May 27. Apple-trees beginning to blossom.

29. Early garden lettuce (Lactuca sativa) fit for the table.

30. Apple-trees in full flower.

31. Night-hawks arrived.

Vegetation has put forth more to appearance in three days past than in all the spring before. Nature seems to revive from a state of torpidity, from the warm and invigorating rays of the sun. The month of May has been more backward than the month of April, 1811. The observation of elderly people, that the month of April, old style, was never known to terminate without producing apple-blossoms, has by no means been verified this year, they being now (June 1st.) in full flower. The snow upon the mountains, thirty or forty miles back, is at a great depth; so deep, that on the warm day of the 29th our river rose a foot from its melting. Diseases of the chronic kind have been peculiarly severe for three months past.
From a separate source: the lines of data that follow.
(* ===== verification/TimerProofs.v ===== *)
(** * The timer interrupt wakes the sleepers whose time is over *)

From S2P Require Import Prelude Proc Queues AbsProc Sched SchedSpec SchedProofs.

Definition slice_dec (c : PCB) : PCB := with_timeslice (u32 (p_timeslice c - 1)) c.
Definition slice_inc (c : PCB) : PCB := with_timeslice (u32 (p_timeslice c + 1)) c.

(** Its time slice is over after this tick. *)
Definition expires (a : astate) (p : nat) : bool :=
  match a_pcb a p with Some c => p_timeslice (slice_dec c) <=? 0 | None => false end.

(** One sleeper [p], the ones before it being [l1] and the ones after [l2]. *)
Definition a_visit (l1 : list nat) (p : nat) (l2 : list nat) (a : astate) : astate :=
  if expires a p
  then a_move HSleep (l1 ++ l2) p (a_upd p (with_ts READY) (a_upd p slice_dec a))
  else a_upd p slice_dec a.

Fixpoint a_walk (l1 l2 : list nat) (a : astate) : astate :=
  match l2 with
  | [] => a
  | p :: l2 => a_walk (if expires a p then l1 else l1 ++ [p]) l2 (a_visit l1 p l2 a)
  end.

Definition a_tick (a : astate) : astate :=
  a_glob (fun k => with_tick (u32 (k_tick k + 1)) k) a.

(** A timer interrupt while [i] runs. *)
Definition timer_spec (i : nat) (a : astate) : astate :=
  a_walk [] (a_q a HSleep) (a_upd i slice_inc (a_tick a)).

Lemma abs_next_head s a h l1 p l2 c :
  abs s a -> a_q a h = l1 ++ p :: l2 -> k_PCBPool s !! p = Some c -> p_next c = head l2.
Proof.
  intros [HR _] Hq Hc. destruct (rep_valid _ _ HR h) as [hd Hh]; [rewrite Hq; by destruct l1|].
  pose proof (rep_lseg _ _ HR _ _ Hh) as Hl. rewrite Hq in Hl.
  apply lseg_app in Hl as (m & _ & _ & n & Hn & Hl2).
  unfold next_of in Hn. rewrite Hc in Hn. injection Hn as <-. by eapply lseg_head.
Qed.

Lemma abs_QOk s a : abs s a -> QOk (a_q a).
Proof. intros [HR _]. split; [apply (rep_NoDup _ _ HR)|apply (rep_disj _ _ HR)]. Qed.

Lemma wp_do_timer_loop fuel s a l1 l2 (Q : unit -> kst -> Prop) J :
  abs s a -> a_q a HSleep = l1 ++ l2 -> (length l2 < fuel)%nat ->
  (forall s', abs s' (a_walk l1 l2 a) -> Q tt s') ->
  wp (do_timer_loop fuel (head l2)) Q J s.
Proof.
  revert s a l1 l2. induction fuel as [|fuel IH]; intros s a l1 l2 Habs Hq Hf HQ; [lia|].
  destruct l2 as [|p l2]; simpl; [apply wp_ret; by apply HQ|].
  destruct (abs_linked_pcb _ _ Habs HSleep p) as [c Hc]; [rewrite Hq; set_solver+|].
  destruct (QOk_remove _ _ _ _ _ (abs_QOk _ _ Habs) Hq) as [_ Hun].
  wbind. eapply (wp_upd_pcb _ _ Habs); [apply (_ : LinkFree slice_dec)|exact Hc|].
  clear Habs s. intros s Habs. set (a1 := a_upd p slice_dec a) in *. change (abs s a1) in Habs.
  assert (Hc1 : a_pcb a1 p = Some (slice_dec c)) by (unfold a1; by rewrite a_pcb_upd, decide_True, Hc).
  assert (Hex : expires a p = (p_timeslice (slice_dec c) <=? 0)) by (unfold expires; by rewrite Hc).
  wbind. eapply (wp_get_pcb _ _ Habs); [exact Hc1|]. intros cur Hcur Hstrip.
  pose proof (abs_next_head _ _ HSleep _ _ _ _ Habs Hq Hcur) as ->.
  assert (p_timeslice cur = p_timeslice (slice_dec c)) as -> by (by rewrite <- Hstrip).
  simpl in Hf, HQ. unfold a_visit in HQ. rewrite Hex in HQ. fold a1 in HQ.
  rewrite (Z.ltb_antisym _ 0). destruct (_ <=? 0); cbn [negb].
  - wbind. eapply (wp_upd_pcb _ _ Habs); [apply _|exact Hc1|]. clear Habs s Hcur. intros s Habs.
    wbind. eapply (wp_ll_delete _ _ Habs HSleep p l1 l2); [exact Hq|]. clear Habs s. intros s Habs.
    wbind. eapply (wp_ll_entail _ _ Habs); [done| |exact Hun|].
    { rewrite a_pcb_setq, a_pcb_upd, decide_True, Hc1 by done. by eexists. }
    clear Habs s. intros r s Habs.
    eapply (IH _ (a_move HSleep (l1 ++ l2) p (a_upd p (with_ts READY) a1)) l1);
      [exact Habs| |lia|exact HQ].
    unfold a_move. by rewrite !q_setq, decide_False, decide_True by done.
  - eapply (IH _ a1 (l1 ++ [p])); [exact Habs| |lia|exact HQ].
    rewrite <- app_assoc. exact Hq.
Qed.

Lemma wp_do_timer s a i c (Q : unit -> kst -> Prop) J :
  abs s a -> a_cur a = Some i -> a_pcb a i = Some c ->
  (forall s', abs s' (timer_spec i a) -> Q tt s') ->
  wp do_timer Q J s.
Proof.
  intros Habs Hi Hc HQ. unfold do_timer. wglob Habs s1 H1. wcur H1.
  change (a_cur (a_glob _ a)) with (a_cur a). rewrite Hi.
  wbind. eapply (wp_upd_pcb _ _ H1); [apply (_ : LinkFree slice_inc)|exact Hc|].
  clear H1 s1. intros s1 H1. wbind. apply wp_gets.
  pose proof (rep_head _ _ (proj1 H1) HSleep _ eq_refl) as ->.
  pose proof (rep_length _ _ (proj1 H1) HSleep) as Hlen.
  eapply (wp_do_timer_loop _ _ _ []); [exact H1|done|unfold ll_fuel; lia|exact HQ].
Qed.

(** ** Closed form *)

Lemma expires_ne a p q f : p <> q -> expires (a_upd p f a) q = expires a q.
Proof. intros. unfold expires. by rewrite a_pcb_upd, decide_False. Qed.

Lemma expires_move h l p a q : expires (a_move h l p a) q = expires a q.
Proof. done. Qed.

Lemma expires_visit l1 p l2 a q : p <> q -> expires (a_visit l1 p l2 a) q = expires a q.
Proof.
  intros. unfold a_visit. destruct (expires a p); rewrite ?expires_move, ?expires_ne; done.
Qed.

Definition bfilter (f : nat -> bool) (l : list nat) : list nat := filter (fun p => f p = true) l.

Lemma bfilter_ext f g l : (forall p, p ∈ l -> f p = g p) -> bfilter f l = bfilter g l.
Proof.
  unfold bfilter. induction l as [|p l IH]; intros H; [done|].
  rewrite !filter_cons, IH by (intros; apply H; by right). by rewrite (H p) by left.
Qed.

Lemma walk_queues l1 l2 a h :
  NoDup l2 -> a_q a HSleep = l1 ++ l2 ->
  a_q (a_walk l1 l2 a) h =
    match h with
    | HSleep => l1 ++ bfilter (fun p => negb (expires a p)) l2
    | HReady => a_q a HReady ++ bfilter (expires a) l2
    | _ => a_q a h
    end.
Proof.
  revert l1 a. induction l2 as [|p l2 IH]; intros l1 a Hnd Hq; simpl.
  - destruct h; by rewrite ?app_nil_r in *.
  - apply NoDup_cons in Hnd as [Hp Hnd].
    assert (Hext : forall q, q ∈ l2 -> expires (a_visit l1 p l2 a) q = expires a q).
    { intros q Hq'. apply expires_visit. by intros ->. }
    assert (Hext' : forall q, q ∈ l2 ->
      negb (expires (a_visit l1 p l2 a) q) = negb (expires a q)) by (intros; by rewrite Hext).
    unfold bfilter. rewrite !filter_cons. rewrite IH; [|done|].
    + rewrite (bfilter_ext _ _ _ Hext), (bfilter_ext _ _ _ Hext').
      unfold a_visit. destruct (expires a p); cbn [negb]; unfold a_move;
        destruct h; rewrite ?q_setq; repeat case_decide; simplify_eq;
        rewrite <- ?app_assoc; done.
    + unfold a_visit. destruct (expires a p).
      * unfold a_move. by rewrite !q_setq, decide_False, decide_True by done.
      * rewrite <- app_assoc. exact Hq.
Qed.

(** The PCB of a sleeper after the tick. *)
Definition ticked (c : PCB) : PCB :=
  if p_timeslice (slice_dec c) <=? 0 then with_ts READY (slice_dec c) else slice_dec c.

Lemma walk_pcb l1 l2 a p :
  NoDup l2 ->
  a_pcb (a_walk l1 l2 a) p =
    if decide (p ∈ l2) then ticked <$> a_pcb a p else a_pcb a p.
Proof.
  revert l1 a. induction l2 as [|q l2 IH]; intros l1 a Hnd; simpl; [done|].
  apply NoDup_cons in Hnd as [Hq Hnd]. rewrite IH by done.
  assert (Hv : a_pcb (a_visit l1 q l2 a) p = if decide (q = p) then ticked <$> a_pcb a p else a_pcb a p).
  { unfold a_visit, expires, ticked. destruct (decide (q = p)) as [->|Hqp].
    - destruct (a_pcb a p) as [c|] eqn:Hc; [|by rewrite a_pcb_upd, decide_True, Hc].
      cbn [fmap option_fmap option_map]. destruct (_ <=? 0); unfold a_move; cbn zeta;
        rewrite ?a_pcb_setq, ?a_pcb_upd, ?decide_True, Hc by done; done.
    - destruct (a_pcb a q) as [c|]; [destruct (_ <=? 0)|]; unfold a_move; cbn zeta;
        rewrite ?a_pcb_setq, ?a_pcb_upd, !decide_False; done. }
  rewrite Hv. destruct (decide (q = p)) as [->|Hqp].
  - rewrite decide_False by done. by rewrite decide_True by left.
  - destruct (decide (p ∈ l2)).
    + by rewrite decide_True by (by right).
    + rewrite decide_False; [done|]. by intros [->|?]%elem_of_cons.
Qed.

Lemma walk_cur l1 l2 a : a_cur (a_walk l1 l2 a) = a_cur a.
Proof.
  revert l1 a. induction l2 as [|q l2 IH]; intros l1 a; simpl; [done|]. rewrite IH.
  unfold a_visit. by destruct (expires a q).
Qed.

Lemma AProc_walk l1 l2 a :
  AProc a -> a_q a HSleep = l1 ++ l2 -> AProc (a_walk l1 l2 a).
Proof.
  revert l1 a. induction l2 as [|q l2 IH]; intros l1 a HA Hq; simpl; [done|].
  unfold a_visit. destruct (expires a q).
  - apply IH.
    + apply (AProc_move _ HSleep l1 q l2); [|done]. by do 2 (apply AProc_upd; [apply _|]).
    + unfold a_move. by rewrite !q_setq, decide_False, decide_True by done.
  - apply IH; [by apply AProc_upd; [apply _|]|]. rewrite <- app_assoc. exact Hq.
Qed.

Lemma ASem_walk l1 l2 a :
  NoDup l2 -> a_q a HSleep = l1 ++ l2 -> ASem a -> ASem (a_walk l1 l2 a).
Proof.
  intros Hnd Hq HS m c Hm. rewrite walk_queues by done. apply HS.
  assert (E : forall l1 a, k_sems (a_k (a_walk l1 l2 a)) = k_sems (a_k a)).
  { clear. induction l2 as [|q l2 IH]; intros l1 a; simpl; [done|]. rewrite IH.
    unfold a_visit. by destruct (expires a q). }
  unfold a_sem in *. by rewrite <- (E l1 a).
Qed.

Lemma timer_inv s a i :
  abs s a -> AProc a -> ASem a -> AProc (timer_spec i a) /\ ASem (timer_spec i a).
Proof.
  intros Habs HA HS. unfold timer_spec. split.
  - apply AProc_walk; [|done]. apply AProc_upd; [apply _|]. by apply AProc_glob.
  - apply ASem_walk; [apply (q_nodup _ (abs_QOk _ _ Habs))|done|]. apply ASem_upd.
    by apply ASem_glob; [apply _|].
Qed.

Lemma KInv_do_timer s : KInv s -> wp do_timer (fun _ => KInv) KInv s.
Proof.
  intros (a & Habs & HA & HS & Hcur). destruct (a_cur a) as [i|] eqn:Hi; [|done].
  destruct (ap_cur _ HA _ Hi) as [_ (c & Hc & _)].
  eapply wp_do_timer; [done..|]. intros s' Habs'. exists (timer_spec i a).
  destruct (timer_inv _ _ i Habs HA HS). split_and!; [done..|].
  unfold timer_spec. rewrite walk_cur. change (a_cur a <> None). congruence.
Qed.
The gladsome return of the cheering warmth will probably renovate the enfeebled constitutions of many of our aged people.

June 1. House flies arrived.

5. Choke cherry (Prun. serotin.) in full flower. Honeysuckle apple (Azalea nudiflora) in full flower.

8. Piony in full flower. Snowball (Viburnum opulus) in full flower. Flower-de-luce (Iris versicolor) in blossom.

11. Early peas in blossom. Carraway (Carum carui) in flower.